(** What is selected of a type is typed by it; nothing is selected of a type
    on the path. *)
Lemma select_ok d : forall path t,
  (sel d path t <> [] -> getBaseTypeName t ∉ path) /\
  Forall (node_ok sch d (getBaseTypeName t :: path) (getBaseTypeName t)) (sel d path t).
Proof.
  induction (lt_wf d) as [d _ IH]. intros path t.
  pose (base := getBaseTypeName t).
  destruct d as [|d]; cbn [select]; fold base;
    destruct (str_empty base); cbn [orb]; try (by split; [|constructor]);
    (destruct (mem_str base path) eqn:Hb; [by split; [|constructor]|apply mem_str_not_In in Hb]);
    (destruct (Types sch !! base) as [def|] eqn:Hdef; [|by split; [|constructor]]);
    [by split; [|constructor]|]. split; [done|].
  assert (forall e k deep mt def', (deep = true -> e < S k)%nat -> (k = e \/ deep = false) -> e <= d ->
    Types sch !! mt = Some def' ->
    Forall (node_ok sch (S k) (base :: path) mt)
      (select_fields sch MaxScalarFields MaxObjectFields (sel e (base :: path)) deep def')) as Hobj.
  { intros e k deep mt def' Hek Hk He Hmt. destruct deep.
    - destruct Hk as [->|]; [|done]. apply (select_fields_ok _ e); [done|lia| |].
      + intros. by apply (proj1 (IH e ltac:(lia) _ _)).
      + intros _ t'. apply (IH e); lia.
    - apply (select_fields_ok _ 0); [done|lia| |done].
      intros. by apply (proj1 (IH e ltac:(lia) _ _)). }
  destruct (Kind def) eqn:Hk; try constructor; try (by apply Hobj; auto); [|constructor].
  pose (k := if (1 <? d)%nat then Nat.pred d else 0).
  destruct (select_fragments_ok (S k) (base :: path) (take 2 (MemberTypes def))
    (select_fields sch MaxScalarFields MaxObjectFields (sel (Nat.pred d) (base :: path)) (1 <? d)%nat)
    (fun k => k ∈ take 2 (MemberTypes def))) as [Hs Hall].
  - intros mt def' Hmt. apply Hobj; [|..|lia|done]; unfold k; destruct (Nat.ltb_spec 1 d); auto; lia.
  - by apply Forall_forall.
  - eapply (fragments_ok _ _ (S k)); [done|done|done| |done].
    unfold k. destruct (Nat.ltb_spec 1 d); lia.
Qed.
End Typing.

(** ** Typing of example values *)

Lemma Type_rec_elem (P : Type_ -> Prop) :
  (forall n nn, P (mkType n None nn)) -> (forall n e nn, P e -> P (mkType n (Some e) nn)) ->
  forall t, P t.
Proof. intros Hn He. fix IH 1. intros [n [e|] nn]; [apply He, IH|apply Hn]. Qed.

Definition builtin_ok (name : string) (v : json) : bool :=
  match v with
  | JString _ => String.eqb name "String" || String.eqb name "ID"
  | JNumber lit =>
      number_lit lit && (String.eqb name "Float" || (String.eqb name "Int" && negb (Contains lit ".")))
  | JBool _ => String.eqb name "Boolean"
  | _ => false
  end.
Definition is_builtin (name : string) : bool :=
  mem_str name ["String"; "ID"; "Int"; "Float"; "Boolean"].
(** ** The syntax tree *)

(** A field's type is a name; [None] is a missing type. *)
Inductive IdentValueNode : Type :=
| IdentNode (val : string)
| CompoundIdentNode (Components : list string).
Record FieldNode := mkFieldNode {
  fn_Name : string; fn_Type : option IdentValueNode; fn_Label : option string
}.
Inductive MessageNode : Type :=
| mkMessageNode (Name : string) (Decls : list MessageElement)
with MessageElement : Type :=
| FieldElement (f : FieldNode)
| MessageElement_ (m : MessageNode)
| OtherElement.
Definition mn_Decls (m : MessageNode) : list MessageElement :=
  match m with mkMessageNode _ decls => decls end.
(** [MessageType] is the text of the type's identifier. *)
Record RPCTypeNode := mkRPCTypeNode { Stream : bool; MessageType : option string }.
Record RPCNode := mkRPCNode {
  rpc_Name : string; Input : option RPCTypeNode; Output : option RPCTypeNode
}.
(** [None] is a declaration of a service other than an rpc. *)
Record ServiceNode := mkServiceNode { svc_Name : string; svc_Decls : list (option RPCNode) }.
Inductive FileElement : Type :=
| PackageElement (Name : string)
| FileMessage (m : MessageNode)
| FileService (s : ServiceNode)
| OtherFileElement.
Record FileNode := mkFileNode { Decls : list FileElement }.

(** protocompile. *)
Class ProtoParser := { Parse : string -> string -> result string FileNode }.

(** ** Types *)

Record msgField := mkMsgField { mf_Name : string; TypeName : string; IsList : bool }.
Record msgDef := mkMsgDef { FullName : string; md_Fields : list msgField }.
#[local] Abbreviation typeIndex := (gmap string msgDef).

Definition fieldTypeName (f : FieldNode) : string :=
  match fn_Type f with
  | None => ""
  | Some (IdentNode v) => v
  | Some (CompoundIdentNode parts) => Join parts "."
  end.

Definition isRepeated (f : FieldNode) : bool :=
  match fn_Label f with Some l => EqualFold l "repeated" | None => false end.

Fixpoint message_fields (decls : list MessageElement) : list msgField :=
  match decls with
  | [] => []
  | FieldElement f :: decls =>
      if str_empty (fn_Name f) || str_empty (fieldTypeName f) then message_fields decls
      else mkMsgField (fn_Name f) (fieldTypeName f) (isRepeated f) :: message_fields decls
  | _ :: decls => message_fields decls
  end.
Definition extractMessageFields (m : MessageNode) : list msgField := message_fields (mn_Decls m).

Definition qualify (pkg t : string) : string :=
  let t := TrimPrefix (TrimSpace t) "." in
  if str_empty pkg || Contains t "." then t else pkg +:+ "." +:+ t.

Definition storeType (idx : typeIndex) (key : string) (def : msgDef) : typeIndex :=
  let key := TrimSpace (TrimPrefix key ".") in
  if str_empty key then idx
  else match idx !! key with Some _ => idx | None => <[key := def]> idx end.

(** The definition of a message and the keys it is stored under. *)
Definition full_name (prefix name : string) : string :=
  if str_empty prefix then name else prefix +:+ "." +:+ name.
Definition lookup_keys (pkg name full : string) : list string :=
  app [name; full] (if str_empty pkg then [] else [pkg +:+ "." +:+ name; pkg +:+ "." +:+ full]).

Fixpoint indexMessageRecursive (pkg prefix : string) (m : MessageNode) (idx : typeIndex) : typeIndex :=
  match m with
  | mkMessageNode name decls =>
      let full := full_name prefix name in
      let def := mkMsgDef (qualify pkg full) (extractMessageFields m) in
      let idx := fold_left (fun idx key => storeType idx key def) (lookup_keys pkg name full) idx in
      (fix nested (decls : list MessageElement) (idx : typeIndex) : typeIndex :=
         match decls with
         | [] => idx
         | MessageElement_ n :: decls => nested decls (indexMessageRecursive pkg full n idx)
         | _ :: decls => nested decls idx
         end) decls idx
  end.

Definition indexFileMessages (idx : typeIndex) (file : FileNode) (pkg : string) : typeIndex :=
  fold_left (fun idx decl => match decl with
    | FileMessage m => indexMessageRecursive pkg "" m idx
    | _ => idx end) (Decls file) idx.

Record fileInfo := mkFileInfo { fi_name : string; fi_content : string; fi_node : FileNode; fi_pkg : string }.

Definition buildMergedTypeIndex (files : list fileInfo) : typeIndex :=
  fold_left (fun idx f => indexFileMessages idx (fi_node f) (fi_pkg f)) files ∅.

Definition isScalarProtoType (t : string) : bool :=
  mem_str t ["string"; "bytes"; "int32"; "int64"; "uint32"; "uint64"; "sint32"; "sint64";
             "fixed32"; "fixed64"; "sfixed32"; "sfixed64"; "float"; "double"; "bool";
             "google.protobuf.Timestamp"; "Timestamp"].
Record Token := mkToken {
  tok_ID : string;
  tok_ServiceAccountID : string;
  tok_Name : string;
  tok_Prefix : string;
  tok_Hash : string;
  tok_ExpiresAt : option Z;
  tok_LastUsedAt : option Z;
  tok_Revoked : bool;
  tok_CreatedBy : string;
  tok_CreatedAt : Z
}.

Definition SystemServiceAccountName := "System Service".
Definition systemServiceAccountDescription :=
  "Built-in account used for internal service-level tasks (e.g. screenshot rendering).".

Definition tokenPrefix := "uig_".
Definition tokenRandBytes := 32.
Definition prefixLen := String.length tokenPrefix + 8.

Definition Prefix (plaintext : string) : string :=
  if String.length plaintext <? prefixLen then plaintext else take_bytes prefixLen plaintext.

(** The bytes of a string, and the XOR-accumulating comparison loop. *)
Fixpoint bytes_of (s : string) : list N :=
  match s with
  | EmptyString => []
  | String a s' => N_of_ascii a :: bytes_of s'
  end.

Definition xor_diff (xs ys : list N) : N :=
  foldl (fun diff '(x, y) => N.lor diff (N.lxor x y)) 0%N (zip xs ys).

Section Tokens.
Context `{Sha256}.

Definition Hash (plaintext : string) : string := hex_encode (sha256 plaintext).

Definition Verify (plaintext storedHash : string) : bool :=
  let computed := Hash plaintext in
  if negb (String.length computed =? String.length storedHash) then false
  else N.eqb (xor_diff (bytes_of computed) (bytes_of storedHash)) 0.

Context `{UuidGen} {DB : Type}.

(** [uuid.NewString()].  The package panics when the entropy source fails; the
    model returns an error there, which ends the request too. *)
Definition new_uuid : Eff (World DB) (result store_err string) :=
  fun w => let '(r, w') := rand_read 16 w in
           (match r with Ok b => Ok (uuid_of b) | Err e => Err e end, w').

Definition Generate : Eff (World DB) (result store_err (string * string * string)) :=
  func (
    b <- try (rand_read tokenRandBytes) (fun err => Err err) ;;
    id <- try new_uuid (fun err => Err err) ;;
    let plaintext := tokenPrefix +:+ hex_encode b in
    gret (Ok (id, plaintext, Hash plaintext))).

Definition NewSystemServiceAccount (id orgID : string) (scopes : list string) : ServiceAccount :=
  {| sa_ID := id; sa_OrgID := orgID; sa_Name := SystemServiceAccountName;
     sa_Description := systemServiceAccountDescription; sa_Scopes := scopes;
     sa_Disabled := false; sa_IsInternal := true; sa_AvatarAssetID := None;
     sa_CreatedBy := EmptyString;
     sa_CreatedAt := 0; sa_UpdatedAt := 0 |}.
End Tokens.

(** ** Lemmas on patterns *)

Lemma slug_byte_not_dash a : slug_byte a = true -> Ascii.eqb "-" a = false.
Proof. intros Ha. apply Ascii.eqb_neq. by intros <-. Qed.

Lemma exists_byte_cons p a s : exists_byte p (String a s) = p a || exists_byte p s.
Proof. done. Qed.

Lemma slug_bytes_no_dash s : forall_byte slug_byte s = true -> exists_byte (Ascii.eqb "-") s = false.
Proof.
  induction s as [|a s IH]; [done|]. rewrite exists_byte_cons. cbn [forall_byte].
  intros [Ha Hs]%andb_true_iff. by rewrite slug_byte_not_dash, IH.
Qed.

Lemma Split_append s sep t :
  exists_byte (Ascii.eqb sep) s = false -> Split (s +:+ String sep t) sep = s :: Split t sep.
Proof.
  induction s as [|a s IH]; cbn; [by rewrite Ascii.eqb_refl|].
  intros [Ha Hs]%orb_false_iff. rewrite IH by done.
  destruct (Ascii.eqb_spec a sep) as [->|]; [|done]. by rewrite Ascii.eqb_refl in Ha.
Qed.

Lemma Split_single s sep : exists_byte (Ascii.eqb sep) s = false -> Split s sep = [s].
Proof.
  induction s as [|a s IH]; cbn; [done|]. intros [Ha Hs]%orb_false_iff. rewrite IH by done.
  destruct (Ascii.eqb_spec a sep) as [->|]; [|done]. by rewrite Ascii.eqb_refl in Ha.
Qed.

Definition slug_label (w : string) : Prop := w <> EmptyString /\ forall_byte slug_byte w = true.

Lemma slug_tail_split s :
  lang (RStar (RCat (RChar "-") (RPlus (RClass slug_byte)))) s ->
  s = EmptyString \/ exists ws, ws <> [] /\ Forall slug_label ws /\
    s = String "-" (Join ws "-").
Proof.
  remember (RStar _) as r eqn:Hr. intros Hl. revert Hr.
  induction Hl as [| | | | | |r s1 s2 H1 _ H2 IH]; intros Hr; simplify_eq; [by left|]. right.
  apply lang_cat_inv in H1 as (d & w & -> & Hd & Hw). apply lang_class_inv in Hd as (a & -> & Ha).
  apply Ascii.eqb_eq in Ha as <-. apply lang_plus_class in Hw.
  destruct (IH eq_refl) as [->|(ws & Hne & Hws & ->)].
  - exists [w]. split_and!; [done|by constructor|]. cbn. by rewrite append_nil_r.
  - exists (w :: ws). split_and!; [done|by constructor|]. by destruct ws.
Qed.

Lemma slug_tail_join ws :
  Forall slug_label ws ->
  lang (RStar (RCat (RChar "-") (RPlus (RClass slug_byte))))
       (foldr (fun w acc => String "-" w +:+ acc) EmptyString ws).
Proof.
  induction 1 as [|w ws Hw _ IH]; [constructor|]. cbn [foldr].
  apply lang_star_cons; [|done]. apply (lang_cat _ _ (String "-" EmptyString) w).
  - by constructor.
  - by apply lang_plus_class.
Qed.

Lemma Join_cons_foldr w ws :
  Join (w :: ws) "-" = w +:+ foldr (fun w acc => String "-" w +:+ acc) EmptyString ws.
Proof.
  revert w. induction ws as [|w' ws IH]; intros w; [cbn; by rewrite append_nil_r|].
  change (Join (w :: w' :: ws) "-") with (w +:+ String "-" (Join (w' :: ws) "-")).
  rewrite IH. cbn. done.
Qed.

Lemma slug_match_iff s :
  full_match slugPattern s = true <-> Forall slug_label (Split s "-").
Proof.
  rewrite full_match_lang. unfold slugPattern. rewrite lang_cat_inv. split.
  - intros (w & t & -> & Hw & Ht). apply lang_plus_class in Hw.
    assert (exists_byte (Ascii.eqb "-") w = false) by (apply slug_bytes_no_dash, Hw).
    apply slug_tail_split in Ht as [->|(ws & Hne & Hws & ->)].
    + rewrite append_nil_r, Split_single by done. by constructor.
    + rewrite Split_append by done. constructor; [done|]. clear Hw.
      induction Hws as [|w' ws Hw' Hws IH]; [done|].
      pose proof (slug_bytes_no_dash _ (proj2 Hw')). destruct ws as [|w'' ws].
      * cbn [Join]. rewrite Split_single by done. by constructor.
      * change (Join (w' :: w'' :: ws) "-") with (w' +:+ String "-" (Join (w'' :: ws) "-")).
        rewrite Split_append by done. constructor; [done|]. by apply IH.
  - intros HF. pose proof (Join_Split s "-") as HJ.
    destruct (Split s "-") as [|w ws] eqn:E; [by destruct (Split_nonempty s "-")|].
    inversion HF as [|?? Hw Hws]; subst. rewrite Join_cons_foldr.
    eexists _, _. split_and!; [done|by apply lang_plus_class|by apply slug_tail_join].
Qed.

(** Bytes a normalized domain is made of. *)
Definition domain_byte (a : ascii) : bool := label_byte a || Ascii.eqb "." a.

Lemma label_match_bytes s :
  full_match domainLabelPattern s = true ->
  forall_byte label_byte s = true /\ s <> EmptyString.
Proof.
  rewrite full_match_lang. unfold domainLabelPattern, ROpt. rewrite lang_cat_inv.
  intros (s1 & s2 & -> & H1 & H2). apply lang_class_inv in H1 as (a & -> & Ha).
  assert (forall a, slug_byte a = true -> label_byte a = true) as Hsl
    by (intros b Hb; unfold label_byte; by rewrite Hb).
  split; [|done]. cbn. rewrite Hsl by done. cbn.
  inversion H2 as [| | |? ? ? H3|? ? ? H3| |]; subst; [by inversion H3|].
  apply lang_cat_inv in H3 as (t1 & t2 & -> & H3 & H4). apply lang_star_class in H3.
  apply lang_class_inv in H4 as (b & -> & Hb). rewrite forall_byte_append, H3. cbn.
  by rewrite Hsl.
Qed.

> Your task
Only one part of the material above is to be transcribed, namely the lines starting with the line that has "tok_Prefix : string;" and going on through the line that has "EmptyString => []", exactly as they stand.

> Solution to this exercise
  tok_Prefix : string;
  tok_Hash : string;
  tok_ExpiresAt : option Z;
  tok_LastUsedAt : option Z;
  tok_Revoked : bool;
  tok_CreatedBy : string;
  tok_CreatedAt : Z
}.

Definition SystemServiceAccountName := "System Service".
Definition systemServiceAccountDescription :=
  "Built-in account used for internal service-level tasks (e.g. screenshot rendering).".

Definition tokenPrefix := "uig_".
Definition tokenRandBytes := 32.
Definition prefixLen := String.length tokenPrefix + 8.

Definition Prefix (plaintext : string) : string :=
  if String.length plaintext <? prefixLen then plaintext else take_bytes prefixLen plaintext.

(** The bytes of a string, and the XOR-accumulating comparison loop. *)
Fixpoint bytes_of (s : string) : list N :=
  match s with
  | EmptyString => []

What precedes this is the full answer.